July 7, 2020 | 6:18pm

Under fire for a flat-footed response to a violent Fourth of July weekend, City Hall touted the “launch” Tuesday of an already established youth employment program for neighborhoods and public housing complexes struggling with gun violence.

“New York City’s Office of Neighborhood Safety (ONS) today announced the virtual launch of the Anti-Gun Violence Employment Program (AGVEP), offering employment and enrichment opportunities to approximately 700 young people,” read the press release put out by the Mayor’s Office of Criminal Justice.

Four paragraphs later, the release concedes the program was established in 2016 and received a combined $1.5 million from City Hall in the 2020 and 2021 budgets.

City Hall’s release came just hours after Mayor Bill de Blasio was lambasted on the front pages of the city’s two major tabloids after at least 49 people were hit in a string of shootings — mostly in Harlem and Upper Manhattan — over the weekend, killing 11.

The bloodshed followed a June that clocked more than 200 shootings, the most during the month since the Giuliani administration.
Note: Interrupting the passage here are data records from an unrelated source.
(** The second loop of [UpdateMesh]: [n] iterations from index [i]. *)
Fixpoint UpdateMesh_loop (_meshMsg : msgs.MeshGeom) (_path : string)
    (ignMesh : common.Mesh) (isUSDPathInSubMeshName : bool) (n i : nat)
  : M bool unit :=
  match n with
  | O => ret tt
  | S n' =>
      UpdateMesh_submesh _meshMsg _path ignMesh isUSDPathInSubMeshName i ;;
      UpdateMesh_loop _meshMsg _path ignMesh isUSDPathInSubMeshName n' (S i)
  end.

(** The first part of [UpdateMesh]: from the mesh reference to the name
    of the file to load. *)
Definition UpdateMesh_resolve (_meshMsg : msgs.MeshGeom) : M bool string :=
  let uri := msgs.filename _meshMsg in
  let fullname := "" in
  home <- env "HOME" false ;;
  match home with
  | None =>
      ignerr ("The HOME environment variable was not defined, "
              ++ "so the resource [" ++ fullname ++ "] could not be found") ;;
      return_ false
  | Some home =>
      if String.eqb (URI_Scheme uri) "https" || String.eqb (URI_Scheme uri) "http"
      then remoteFullname home (URI_Path uri)
      else localFullname (msgs.filename _meshMsg)
  end.

(** The second part of [UpdateMesh]: the asset is loaded and its submeshes
    are written to the stage. *)
Definition UpdateMesh_convert (_meshMsg : msgs.MeshGeom) (_path fullname : string)
  : M bool bool :=
  ignMesh <- Load fullname ;;
  match ignMesh with
  | None => undefined
  | Some ignMesh =>
      isUSDPathInSubMeshName <-
        isUSDPathInSubMeshName_loop ignMesh _path
          (common.SubMeshCount ignMesh) 0 ;;
      UpdateMesh_loop _meshMsg _path ignMesh isUSDPathInSubMeshName
        (common.SubMeshCount ignMesh) 0 ;;
      return_ true
  end.

Definition UpdateMesh_body (_meshMsg : msgs.MeshGeom) (_path : string)
  : M bool bool :=
  fullname <- UpdateMesh_resolve _meshMsg ;;
  UpdateMesh_convert _meshMsg _path fullname.

(** [UpdateMesh(_meshMsg, _path, _stage)], the stage being the one of the
    state. *)
Definition UpdateMesh (_meshMsg : msgs.MeshGeom) (_path : string)
    (s : State) : Outcome bool :=
  run (UpdateMesh_body _meshMsg _path) s.
(** * rapid-prereview: the API router (src/background.js, second document)

    A shallow embedding of the Express route handlers of the API router and
    of the part of the Node stream protocol they rely on, followed by the
    properties of the streaming cache-through endpoints (GET /preprint and
    GET /action), of GET /resolve, of the unimplemented collection routes and
    of POST /action.

    Handlers are written in a small monad that threads the per-request state
    (the closure variable [hasErrored], the upstream stream [s], its
    listeners), appends every outward call to a chronological log, and
    propagates JavaScript exceptions.

    What is taken from Node and the libraries, none of which is under src/:
    - an event goes to the listeners of [s] in the order they were attached,
      and a listener that throws stops the delivery ([EventEmitter.emit]);
    - [s.pipe(dest)] writes every 'data' chunk to [dest] and ends [dest] at
      'end'; a destination that closes is unpiped;
    - concat-stream calls back with all the bytes it was written, when it is
      ended; the callback is taken to run inside that 'end' turn, which is the
      case when 'end' comes in a later turn than the last 'data', and no
      statement below depends on its order with [res.end()];
    - a stream that has ended, or whose [destroy()] has completed, delivers no
      further 'data' or 'end'; [destroy()] itself may throw. *)

From Stdlib Require Import List String Ascii Bool Arith Lia.
From Stdlib.Strings Require Import Byte.
From Stdlib Require Import DecimalString DecimalNat ZArith.
Import ListNotations.
Local Open Scope string_scope.
Local Open Scope list_scope.

Set Implicit Arguments.
Set Warnings "-register-all".

(** ** Values crossing the handlers *)

(** A chunk of the upstream body, and the buffer concat-stream assembles. *)
Definition Chunk := list byte.
Definition Buffer := list byte.

(** JSON values: what [JSON.parse] returns, what [req.cache] stores and what
    [res.json] serialises. *)
Inductive Json : Type :=
| JNull
| JBool (b : bool)
| JNum (literal : string)
| JStr (s : string)
| JArr (items : list Json)
| JObj (fields : list (string * Json)).

(** Thrown or forwarded values.  [HttpError] is what [createError] builds;
    [SyntaxError] is what [JSON.parse] throws; [OtherError] stands for any
    other error object (an upstream failure, a rejected promise). *)
Inductive Err : Type :=
| HttpError (statusCode : nat) (message : string)
| SyntaxError
| OtherError (name : string).

(** Modelled from the spec: [createError] of ../utils/errors, which is not
    under src/.  It is taken as the constructor of an HTTP-style error that
    carries the status code and the message it is given. *)
Definition createError (statusCode : nat) (message : string) : Err :=
  HttpError statusCode message.

(** A value of [req.query] as Express's query parser produces it. *)
Inductive QueryValue : Type :=
| QStr (s : string)
| QArr (items : list string)
| QObj (fields : list (string * string)).

Definition Query := list (string * QueryValue).

Fixpoint query_get (q : Query) (name : string) : option QueryValue :=
  match q with
  | [] => None
  | (k, v) :: q' => if String.eqb k name then Some v else query_get q' name
  end.

(** JavaScript truthiness of [req.query.identifier]: [undefined] and the
    empty string are falsy, every other string, array or object is truthy. *)
Definition truthy (v : option QueryValue) : bool :=
  match v with
  | None => false
  | Some (QStr "") => false
  | Some _ => true
  end.

(** The two streaming queries of [req.db]. *)
Inductive StreamKind : Type := Preprints | Actions.

(** The two destinations the upstream stream is piped to. *)
Inductive Sink : Type :=
| SConcat   (* concatStream(buffer => ...) *)
| SRes.     (* res *)

(** ** Outward calls

    Every call a handler makes on [res], [next], [req.cache], [req.db],
    [resolve] or the upstream stream is appended to the log. *)
Inductive Effect : Type :=
| FxSetHeader (name value : string)        (* res.setHeader(name, value) *)
| FxStatus (statusCode : nat)              (* res.status(statusCode) *)
| FxResWrite (chunk : Chunk)               (* res.write(chunk), through the pipe *)
| FxResEnd                                 (* res.end(), through the pipe *)
| FxJson (body : Json)                     (* res.json(body) *)
| FxNext (err : Err)                       (* next(err) *)
| FxCache (body : Json)                    (* req.cache(body) *)
| FxDestroy                                (* s.destroy() *)
| FxDbStream (kind : StreamKind) (q : Query)  (* req.db.streamPreprints / streamActions *)
| FxDbPost (body : Json) (user : option Json) (* req.db.post(body, {user}) *)
| FxResolve (identifier : option QueryValue) (config : Json) (* resolve(identifier, config) *)
| FxUncaught (err : Err).                  (* an exception nobody caught *)

(** ** Per-request state *)

(** The listeners attached to the upstream stream [s], named after the code
    that attaches them. *)
Inductive Listener : Type :=
| OnResponse             (* s.on('response', response => { ... }) *)
| OnError                (* s.on('error', err => { ... }) *)
| PipeTo (dest : Sink).  (* s.pipe(dest): the pipe's 'data' and 'end' listeners *)

Definition is_pipe_to_res (l : Listener) : bool :=
  match l with
  | PipeTo SRes => true
  | _ => false
  end.

Record World : Type := mkWorld {
  hasErrored : bool;              (* let hasErrored = false *)
  s_destroyed : bool;             (* s.destroy() completed *)
  s_ended : bool;                 (* s emitted 'end' *)
  s_listeners : list Listener;    (* the listeners of s, in the order attached *)
  concat_buf : Buffer;            (* what concat-stream has been written *)
  fx : list Effect                (* the log, oldest first *)
}.

Definition fresh : World :=
  mkWorld false false false [] [] [].

Definition set_hasErrored (b : bool) (w : World) : World :=
  mkWorld b (s_destroyed w) (s_ended w) (s_listeners w) (concat_buf w) (fx w).
Definition set_destroyed (b : bool) (w : World) : World :=
  mkWorld (hasErrored w) b (s_ended w) (s_listeners w) (concat_buf w) (fx w).
Definition set_ended (b : bool) (w : World) : World :=
  mkWorld (hasErrored w) (s_destroyed w) b (s_listeners w) (concat_buf w) (fx w).
Definition set_listeners (ls : list Listener) (w : World) : World :=
  mkWorld (hasErrored w) (s_destroyed w) (s_ended w) ls (concat_buf w) (fx w).
Definition set_concat_buf (b : Buffer) (w : World) : World :=
  mkWorld (hasErrored w) (s_destroyed w) (s_ended w) (s_listeners w) b (fx w).
Definition log (e : Effect) (w : World) : World :=
  mkWorld (hasErrored w) (s_destroyed w) (s_ended w) (s_listeners w)
          (concat_buf w) (fx w ++ [e]).

(** ** The handler monad: state, log and exceptions *)

Inductive Outcome (A : Type) : Type :=
| Ret (a : A)
| Raise (e : Err).
Arguments Raise {A} e.

Definition M (A : Type) : Type := World -> World * Outcome A.

Definition ret {A} (a : A) : M A := fun w => (w, Ret a).
Definition throw {A} (e : Err) : M A := fun w => (w, Raise e).
Definition bind {A B} (m : M A) (k : A -> M B) : M B :=
  fun w => match m w with
           | (w', Ret a) => k a w'
           | (w', Raise e) => (w', Raise e)
           end.
(** [try { body } catch (err) { handler(err) }] *)
Definition try_catch {A} (body : M A) (handler : Err -> M A) : M A :=
  fun w => match body w with
           | (w', Ret a) => (w', Ret a)
           | (w', Raise e) => handler e w'
           end.

Definition get {A} (f : World -> A) : M A := fun w => (w, Ret (f w)).
Definition modify (f : World -> World) : M unit := fun w => (f w, Ret tt).
Definition emit (e : Effect) : M unit := modify (log e).

Declare Scope js_scope.
Delimit Scope js_scope with js.
Notation "x <- m ;; k" := (bind m (fun x => k))
  (at level 100, m at next level, right associativity) : js_scope.
Notation "m ;; k" := (bind m (fun _ => k))
  (at level 100, right associativity) : js_scope.
Local Open Scope js_scope.

(** [if (c) { m }] *)
Definition when (c : bool) (m : M unit) : M unit :=
  if c then m else ret tt.

(** Calls each listener in turn; a listener that throws stops the rest, as
    [EventEmitter.emit] does. *)
Fixpoint for_each {A} (f : A -> M unit) (l : list A) : M unit :=
  match l with
  | [] => ret tt
  | a :: l' => f a ;; for_each f l'
  end.

(** ** The request, as the handlers read it *)

(** [req.app.locals.config] and [req.user] are plain objects. *)
Definition Config := Json.
Definition User := Json.

Record Request : Type := mkRequest {
  query : Query;                 (* req.query *)
  body : Json;                   (* req.body, after jsonParser *)
  isAuthenticated : bool;        (* req.isAuthenticated() *)
  user : option User;            (* req.user *)
  config : Config                (* req.app.locals.config *)
}.
(** * Prompt Debugger: the sanitizer [cleanObject] and the console reporter

    A shallow embedding of [src/index.js].  JavaScript values that went
    through [JSON.parse], and what the sanitizer makes of them, are finite
    trees; they are modelled by the inductive type [value].  Values the
    host hands to the extension are references into a mutable heap; they
    are modelled further down by [hvalue] and [heap], so that aliasing,
    cycles and mutation can be stated. *)

From Stdlib Require Import List ZArith NArith Bool Lia Floats Ascii String.
From stdpp Require Import base option list strings gmap pretty.

Open Scope string_scope.
Open Scope list_scope.

(** ** Settings *)

(** [defaultSettings] of the source, field by field. *)
Record settings : Type := mkSettings {
  enabled : bool;
  verboseLogging : bool;
  logToFile : bool;
  logFilePath : string;
  filterOutEmptyFields : bool
}.

Definition defaultSettings : settings :=
  {| enabled := true;
     verboseLogging := false;
     logToFile := false;
     logFilePath := "";
     filterOutEmptyFields := true |}.

(** ** JavaScript values as trees *)

(** A JavaScript number is a binary64 float.  The entries of an object are
    its own properties, listed in property enumeration order (the order of
    [for ... in] and of [Object.keys]).  [VObj entries] is an object with
    the prototype every object literal and every object made by
    [JSON.parse] has; [VProto proto entries] is an object whose prototype is
    the object or array [proto], as the assignment [newObj['__proto__'] =
    proto] makes one (lines 77 and 80 with the key [__proto__]). *)
Unset Elimination Schemes.
Inductive value : Type :=
| VUndefined
| VNull
| VBool (b : bool)
| VNum (x : float)
| VStr (s : string)
| VArr (items : list value)
| VObj (entries : list (string * value))
| VProto (proto : value) (entries : list (string * value)).
Set Elimination Schemes.

(** Induction over a value goes through the elements of an array, the
    values of an object and its prototype. *)
Section value_induction.
Variable P : value -> Prop.
Hypothesis Pundefined : P VUndefined.
Hypothesis Pnull : P VNull.
Hypothesis Pbool : forall b, P (VBool b).
Hypothesis Pnum : forall x, P (VNum x).
Hypothesis Pstr : forall s, P (VStr s).
Hypothesis Parr : forall items, Forall P items -> P (VArr items).
Hypothesis Pobj :
  forall entries, Forall (fun e => P (snd e)) entries -> P (VObj entries).
Hypothesis Pproto :
  forall proto entries,
    P proto -> Forall (fun e => P (snd e)) entries -> P (VProto proto entries).

Fixpoint value_ind (v : value) : P v :=
  match v with
  | VUndefined => Pundefined
  | VNull => Pnull
  | VBool b => Pbool b
  | VNum x => Pnum x
  | VStr s => Pstr s
  | VArr items =>
      Parr items
        ((fix all (l : list value) : Forall P l :=
            match l with
            | [] => @List.Forall_nil _ P
            | x :: rest => @List.Forall_cons _ P x rest (value_ind x) (all rest)
            end) items)
  | VObj entries =>
      Pobj entries
        ((fix all (l : list (string * value))
            : Forall (fun e => P (snd e)) l :=
            match l with
            | [] => @List.Forall_nil _ (fun e => P (snd e))
            | (k, x) :: rest =>
                @List.Forall_cons _ (fun e => P (snd e)) (k, x) rest (value_ind x) (all rest)
            end) entries)
  | VProto proto entries =>
      Pproto proto entries (value_ind proto)
        ((fix all (l : list (string * value))
            : Forall (fun e => P (snd e)) l :=
            match l with
            | [] => @List.Forall_nil _ (fun e => P (snd e))
            | (k, x) :: rest =>
                @List.Forall_cons _ (fun e => P (snd e)) (k, x) rest (value_ind x) (all rest)
            end) entries)
  end.
End value_induction.

(** [v === null || v === undefined] *)
Definition is_nullish (v : value) : bool :=
  match v with
  | VNull | VUndefined => true
  | _ => false
  end.

(** [typeof v === 'object']: true of [null], of arrays and of objects. *)
Definition typeof_object (v : value) : bool :=
  match v with
  | VNull | VArr _ | VObj _ | VProto _ _ => true
  | _ => false
  end.

(** ** Strings

    A string of the model is the text of a JavaScript string in UTF-8, the
    encoding of the string literals of this file; a lone surrogate, for
    which UTF-8 has no form, is written as the three bytes of its code
    point.  JavaScript counts and indexes a string by UTF-16 code units: a
    character below U+10000 is one unit, any other character is two, its
    surrogates. *)

(** The number of bytes that follow the first byte of a character. *)
Definition continuation_bytes (c : ascii) : nat :=
  let n := N_of_ascii c in
  if (n <? 192)%N then 0
  else if (n <? 224)%N then 1
  else if (n <? 240)%N then 2
  else 3.

(** A code unit from U+0800 on, in three bytes. *)
Definition three_bytes (u : N) : string :=
  String (ascii_of_N (224 + u / 4096))
    (String (ascii_of_N (128 + (u / 64) mod 64))
       (String (ascii_of_N (128 + u mod 64)) EmptyString)).

(** The code units of one character, given by its bytes: of a character in
    four bytes the two surrogates, of any other the character itself. *)
Definition character_units (bytes : list ascii) : list string :=
  match List.map N_of_ascii bytes with
  | [b0; b1; b2; b3] =>
      let point :=
        ((b0 mod 8) * 262144 + (b1 mod 64) * 4096 + (b2 mod 64) * 64
         + b3 mod 64)%N in
      let u := (point - 65536)%N in
      [three_bytes (55296 + u / 1024); three_bytes (56320 + u mod 1024)]
  | _ => [string_of_list_ascii bytes]
  end.

(** The code units of a string, in order.  [pending] holds, last byte
    first, the bytes read of the character under way, [missing] the number
    of bytes it still lacks. *)
Fixpoint units_from (s : string) (pending : list ascii) (missing : nat)
  : list string :=
  match s with
  | EmptyString =>
      match pending with
      | [] => []
      | _ => character_units (rev pending)
      end
  | String c rest =>
      match missing with
      | S O => character_units (rev (c :: pending)) ++ units_from rest [] 0
      | S more => units_from rest (c :: pending) more
      | O =>
          match continuation_bytes c with
          | O => String c EmptyString :: units_from rest [] 0
          | more => units_from rest [c] more
          end
      end
  end.

Definition utf16_units (s : string) : list string := units_from s [] 0.

(** [Array.isArray(v)] *)
Definition isArray (v : value) : bool :=
  match v with
  | VArr _ => true
  | _ => false
  end.

(** [v.length] of an array (only used behind [Array.isArray(v) &&]). *)
Definition array_length (v : value) : nat :=
  match v with
  | VArr items => length items
  | _ => 0
  end.

(** [Object.keys(v).length]: the own keys.  An array has its indices as
    keys, a string its positions, a number or boolean none.  [Object.keys]
    throws on [null] and [undefined]; [cleanObject] reaches it only behind
    the null test, with the result of cleaning an array or an object. *)
Definition keys_length (v : value) : nat :=
  match v with
  | VArr items => length items
  | VObj entries | VProto _ entries => length entries
  | VStr s => length (utf16_units s)
  | _ => 0
  end.

(** [v !== '']: the strict comparison is false unless [v] is the empty
    string itself. *)
Definition not_empty_string (v : value) : bool :=
  match v with
  | VStr "" => false
  | _ => true
  end.

(** ** Property keys and their enumeration order

    An object enumerates its array-index keys first, in ascending numeric
    order, then its other string keys in the order they were created.  An
    array index is the canonical decimal form of an integer below
    [2^32 - 1]. *)

Definition digit_of (c : ascii) : option N :=
  let n := N_of_ascii c in
  if ((48 <=? n) && (n <=? 57))%N then Some (n - 48)%N else None.

Fixpoint digits_value (s : string) (acc : N) : option N :=
  match s with
  | EmptyString => Some acc
  | String c rest =>
      match digit_of c with
      | Some d => digits_value rest (10 * acc + d)%N
      | None => None
      end
  end.

Definition key_index (k : string) : option N :=
  match k with
  | EmptyString => None
  | String c rest =>
      if Ascii.eqb c "0" && negb (String.eqb rest "") then None
      else
        match digits_value k 0 with
        | Some n => if (n <? 4294967295)%N then Some n else None
        | None => None
        end
  end.

(** [key_precedes k k']: the distinct key [k] may come before [k'] in the
    enumeration of one object. *)
Definition key_precedes (k k' : string) : bool :=
  match key_index k, key_index k' with
  | Some n, Some m => (n <? m)%N
  | Some _, None => true
  | None, Some _ => false
  | None, None => negb (String.eqb k k')
  end.

(** The keys of an object: pairwise distinct and in enumeration order. *)
Fixpoint valid_keys (ks : list string) : bool :=
  match ks with
  | [] => true
  | k :: rest => forallb (key_precedes k) rest && valid_keys rest
  end.

Definition has_key {V : Type} (entries : list (string * V)) (key : string)
  : bool :=
  existsb (fun e => String.eqb (fst e) key) entries.

(** Assignment to a key the object has: the entry keeps its place. *)
Fixpoint obj_update {V : Type} (entries : list (string * V)) (key : string)
  (v : V) : list (string * V) :=
  match entries with
  | [] => []
  | (k, w) :: rest =>
      if String.eqb k key then (k, v) :: rest
      else (k, w) :: obj_update rest key v
  end.

(** [goes_before key k]: the new key [key] is enumerated before the
    existing key [k].  A new key that is no array index goes last. *)
Definition goes_before (key k : string) : bool :=
  match key_index key with
  | Some n =>
      match key_index k with
      | Some m => (n <? m)%N
      | None => true
      end
  | None => false
  end.

(** Assignment to a key the object does not have. *)
Fixpoint obj_insert_new {V : Type} (entries : list (string * V))
  (key : string) (v : V) : list (string * V) :=
  match entries with
  | [] => [(key, v)]
  | (k, w) :: rest =>
      if goes_before key k then (key, v) :: (k, w) :: rest
      else (k, w) :: obj_insert_new rest key v
  end.

(** [newObj[key] = v] *)
Definition obj_set {V : Type} (entries : list (string * V)) (key : string)
  (v : V) : list (string * V) :=
  if has_key entries key then obj_update entries key v
  else obj_insert_new entries key v.

(** Own property lookup on an entry list: [Some v] when the key is there. *)
Fixpoint obj_get {V : Type} (entries : list (string * V)) (key : string)
  : option V :=
  match entries with
  | [] => None
  | (k, v) :: rest => if String.eqb k key then Some v else obj_get rest key
  end.

(** Arrays and objects. *)
Definition is_container (v : value) : bool :=
  match v with
  | VArr _ | VObj _ | VProto _ _ => true
  | _ => false
  end.

(** A tree stands for a JavaScript value when the entries of every object
    in it are in enumeration order, without a repeated key, and every
    prototype is an array or an object. *)
Fixpoint valid (v : value) : bool :=
  match v with
  | VArr items => forallb valid items
  | VObj entries =>
      valid_keys (List.map fst entries)
      && forallb (fun e => valid (snd e)) entries
  | VProto proto entries =>
      valid_keys (List.map fst entries)
      && forallb (fun e => valid (snd e)) entries
      && is_container proto && valid proto
  | _ => true
  end.

(** ** Enumeration and assignment

    [for (const key in obj)] visits the own keys of [obj], then the keys
    of its prototype that no own key hides, and so on up the chain; the
    prototypes of object literals and of arrays have no key to visit. *)

(** The key of the position [i] of an array or string. *)
Definition index_key (i : nat) : string := pretty (N.of_nat i).

(** The elements of an array under their keys, from position [i] on. *)
Fixpoint indexed_from {A : Type} (i : nat) (items : list A)
  : list (string * A) :=
  match items with
  | [] => []
  | x :: rest => (index_key i, x) :: indexed_from (S i) rest
  end.

(** [hidden key]: one of the keys met so far is [key]. *)
Definition shadowed (hidden : list string) (key : string) : bool :=
  existsb (fun k => String.eqb k key) hidden.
MOCJ’s employment program provides coursework and instruction in leadership, career readiness, financial literacy, web development, urban planning and music and film production to teens and young adults — between the ages of 14-24 — who live police precincts with high rates of gun violence and the 15 Housing Authority developments included in de Blasio’s crime action plan.

Participants get a stipend of $850-1,200.

Officials defended the release, saying it was meant to celebrate the program’s transition to virtual course work and socially-distanced instruction as the threat of future coronavirus outbreaks continues to loom with a vaccine months if not years away.

“This is a newly redeveloped virtual employment opportunity for youth in communities that have historically been impacted by gun violence,” said MOCJ spokesman Chester Soria. “Those same communities have experienced a pandemic that has disproportionately affected working class communities of color, both in terms of health and employment.”